Murray's Hidden Meetings
Mayor Holds Talks on $15 an Hour Minimum Wage
The city's new Income Inequality Advisory Committee, convened by Mayor Ed Murray to tackle the issue of raising Seattle's minimum wage to $15 an hour, has been meeting for a few weeks now. Labor and business leaders, the most vocal advocates and opponents of raising the wage, are sitting at the same table and discussing what many consider to be the paramount issue facing the city this year.
But if you want to know how it's going, you're going to have to be patient. The meetings are happening completely out of the public eye.
Why a secret task force? Murray's communications director, Jeff Reading, says, "In order to gain the full and candid input of the advisory committee participants—a group that represents a broad and diverse range of interests—we felt that some element of confidentiality was necessary." He says some future meetings will be open to the public and a schedule is coming soon.
It's perfectly legal to have private meetings—the same way the mayor and his staff meet with lots of members of the community, says Reading—and to be honest, it's probably smart. It's likely that members can get more bargaining done if they're not worried about grandstanding.
But you deserve a goddamn say, right? Well, the Seattle City Council, which operates under more strict open-meetings rules, is offering you just that.
Last week, the council announced it would create a special committee of all nine members solely to consider the minimum-wage issue. Unlike the mayor's committee, it will be very public (aired on TV and anyone can sign up to testify).

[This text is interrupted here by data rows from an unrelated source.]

(** A file whose name is not UTF-8: Python shows the byte 0xFF of the
    name as the surrogate U+DCFF. *)
Definition odd_path : Path :=
  under (py "/repo") (py "protocol/" ++ [56575%N] ++ py ".go").

(** * Properties *)

(** ** The functions on small inputs *)

Example splitlines_ex1 : splitlines (py "a" ++ [10%N; 10%N] ++ py "b" ++ [13%N; 10%N]) = [py "a"; []; py "b"].
Proof. reflexivity. Qed.

Example splitlines_ex2 : splitlines [10%N] = [[]] /\ splitlines (py "ab") = [py "ab"].
Proof. split; reflexivity. Qed.

Example split_ex : split (py "  foo bar   baz ") = [py "foo"; py "bar"; py "baz"].
Proof. reflexivity. Qed.

Example strip_ex : strip (py "  a b  ") = py "a b" /\ strip (py "   ") = [].
Proof. split; reflexivity. Qed.

Example decimal_ex : decimal 0 = py "0" /\ decimal 17 = py "17".
Proof. split; reflexivity. Qed.

Example format_ex :
  format (py "a {feature} of {component}, {{x}}") (py "F") (py "C") = Some (py "a F of C, {x}").
Proof. reflexivity. Qed.

Example under_ex :
  stem (under (py "/repo") (py "protocol/codec_test.go")) = py "codec_test"
  /\ stem (under (py "/repo") (py "a.b/.go")) = py ".go"
  /\ stem (under (py "/repo") (py "x.tar.go")) = py "x.tar".
Proof. repeat split; reflexivity. Qed.

Example build_header_scenario :
  build_header (under (py "/repo") (py "protocol/codec.go")) (choose_info (py "protocol/codec.go"))
  = Some [
    py "// Copyright " ++ [194%N; 169%N] ++ py " 2025 Texelation contributors";
    py "// SPDX-License-Identifier: AGPL-3.0-or-later";
    py "//";
    py "// File: protocol/codec.go";
    py "// Summary: Implements codec capabilities for the protocol definitions.";
    py "// Usage: Shared by clients and servers to encode codec messages over the wire.";
    py "// Notes: Keep changes backward-compatible; any additions require coordinated version bumps."
  ].
Proof. reflexivity. Qed.

(** ** Strings *)

Lemma str_eqb_eq (a b : str) : str_eqb a b = true ↔ a = b.
Proof.
  revert b; induction a as [|c a IH]; intros [|d b]; simpl; try (split; [discriminate|congruence]).
  - done.
  - rewrite andb_true_iff, N.eqb_eq, IH. split; [intros [-> ->]; done | intros [= -> ->]; done].
Qed.

Lemma str_eqb_refl (a : str) : str_eqb a a = true.
Proof. by apply str_eqb_eq. Qed.

Lemma str_eqb_neq (a b : str) : str_eqb a b = false ↔ a ≠ b.
Proof.
  destruct (str_eqb a b) eqn:E.
  - apply str_eqb_eq in E. split; [discriminate | congruence].
  - split; [|done]. intros _ H. apply str_eqb_eq in H. congruence.
Qed.

Lemma startswith_spec (s p : str) : startswith s p = true ↔ ∃ t, s = p ++ t.
Proof.
  revert s; induction p as [|c p IH]; intros s; simpl.
  - split; [intros _; by exists s | done].
  - destruct s as [|d s].
    + split; [discriminate | intros [t Ht]; discriminate].
    + rewrite andb_true_iff, N.eqb_eq, IH. split.
      * intros [-> [t ->]]. by exists t.
      * intros [t [= -> ->]]. split; [done | by exists t].
Qed.

Lemma startswith_app (p t : str) : startswith (p ++ t) p = true.
Proof. apply startswith_spec. by exists t. Qed.

Lemma endswith_spec (s p : str) : endswith s p = true ↔ ∃ t, s = t ++ p.
Proof.
  unfold endswith. rewrite startswith_spec. split.
  - intros [t Ht]. exists (rev t).
    rewrite <- (rev_involutive s), Ht, rev_app_distr, rev_involutive. done.
  - intros [t ->]. exists (rev t). by rewrite rev_app_distr.
Qed.
(** C5: the text delivered by [multi_search] is the sequence of the
    per-query blocks in the order of the queries, whatever the times at
    which the searches settle; the same holds for [multi_browse] and its
    urls.  In the joined text the block of an earlier item ends before the
    block of a later one starts. *)
Theorem multi_tools_keep_input_order
    (service : SearchBrowseService.t) (remotes : nat → Remote)
    (finish : nat → nat) (queries urls : list jsstring)
    (query : option jsstring) :
  let blocks :=
    imap (λ i q,
            MyMCP.searchBlock q (getSearchResults service (remotes i) q 3).1)
         queries in
  let answers :=
    imap (λ i url,
            MyMCP.browseBlock url
              (getBrowseResults service (remotes i) url (opt_or query []) 3).1)
         urls in
  (MyMCP.multi_search service remotes finish queries).1
  = MyMCP.textContent (join (nl ++ nl) blocks)
  ∧ (MyMCP.multi_browse service remotes finish urls query).1
    = MyMCP.textContent (join (nl ++ nl) answers)
  ∧ (∀ k k' b,
       blocks !! k = Some b → (k < k')%nat →
       occursAt (join (nl ++ nl) blocks) b (blockOffset (nl ++ nl) blocks k)
       ∧ (blockOffset (nl ++ nl) blocks k + length b + 2
          ≤ blockOffset (nl ++ nl) blocks k')%nat)
  ∧ (∀ k k' b,
       answers !! k = Some b → (k < k')%nat →
       occursAt (join (nl ++ nl) answers) b (blockOffset (nl ++ nl) answers k)
       ∧ (blockOffset (nl ++ nl) answers k + length b + 2
          ≤ blockOffset (nl ++ nl) answers k')%nat).
Proof.
intros blocks answers. split; [|split; [|split]].
- unfold MyMCP.multi_search. rewrite bind_value. cbn [mret Async_ret fst].
  by rewrite promiseAll_value, fmap_imap.
- unfold MyMCP.multi_browse. rewrite bind_value. cbn [mret Async_ret fst].
  by rewrite promiseAll_value, fmap_imap.
- intros k k' b Hk Hlt. split; [by apply join_block|].
  by apply (join_block_order (nl ++ nl) blocks k k' b).
- intros k k' b Hk Hlt. split; [by apply join_block|].
  by apply (join_block_order (nl ++ nl) answers k k' b).
Qed.
Lemma sortedKeys_permutation (o o' : object) :
  o ≡ₚ o' -> Osm1.sortedKeys o' = Osm1.sortedKeys o.
Proof.
  intros Hp. unfold Osm1.sortedKeys.
  apply (Sorted_unique String.le).
  - apply Sorted_merge_sort; apply _.
  - apply Sorted_merge_sort; apply _.
  - rewrite !merge_sort_Permutation. unfold keys. rewrite Hp. reflexivity.
Qed.

(** The serialization does not depend on the order in which the keys of
    the payload were created. *)
Lemma serializePayload_permutation (payload payload' : object) :
  NoDup (keys payload) -> payload ≡ₚ payload' ->
  Osm1.serializePayload payload' = Osm1.serializePayload payload.
Proof.
  intros Hnd Hp. unfold Osm1.serializePayload, Osm1.sortedPayload.
  rewrite (sortedKeys_permutation payload payload' Hp).
  f_equal. generalize (@nil (string * value)) as acc.
  induction (Osm1.sortedKeys payload) as [|key l IH]; intros acc; simpl; [reflexivity|].
  rewrite (get_permutation payload payload' key Hnd Hp). apply IH.
Qed.

(** Without array indices among the keys, the properties of
    [sortedPayload] are those of the payload whose value is not
    [undefined] and whose name is not [__proto__], in the order of the
    sorted keys. *)
Lemma set_fresh_name (o : object) (k : string) (v : value) :
  k ∉ keys o -> arrayIndex k = None -> set o k v = o ++ [(k, v)].
Proof.
  intros Hk Hi. unfold set. apply JsFacts.has_false in Hk. rewrite Hk, Hi. reflexivity.
Qed.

Chaired by Council Member Sally Clark, the committee is intended to ready the legislative body to move quickly once it gets a proposal from the mayor, in the hopes of avoiding ballot measures on the issue. They're also going a step further: Clark says in order to "maximize the ability for people to participate," they'll hold some meetings in the evenings and in places other than City Hall.
Council Member Kshama Sawant, for her part, calls the minimum-wage committee (an idea she proposed in December) "a step in the right direction."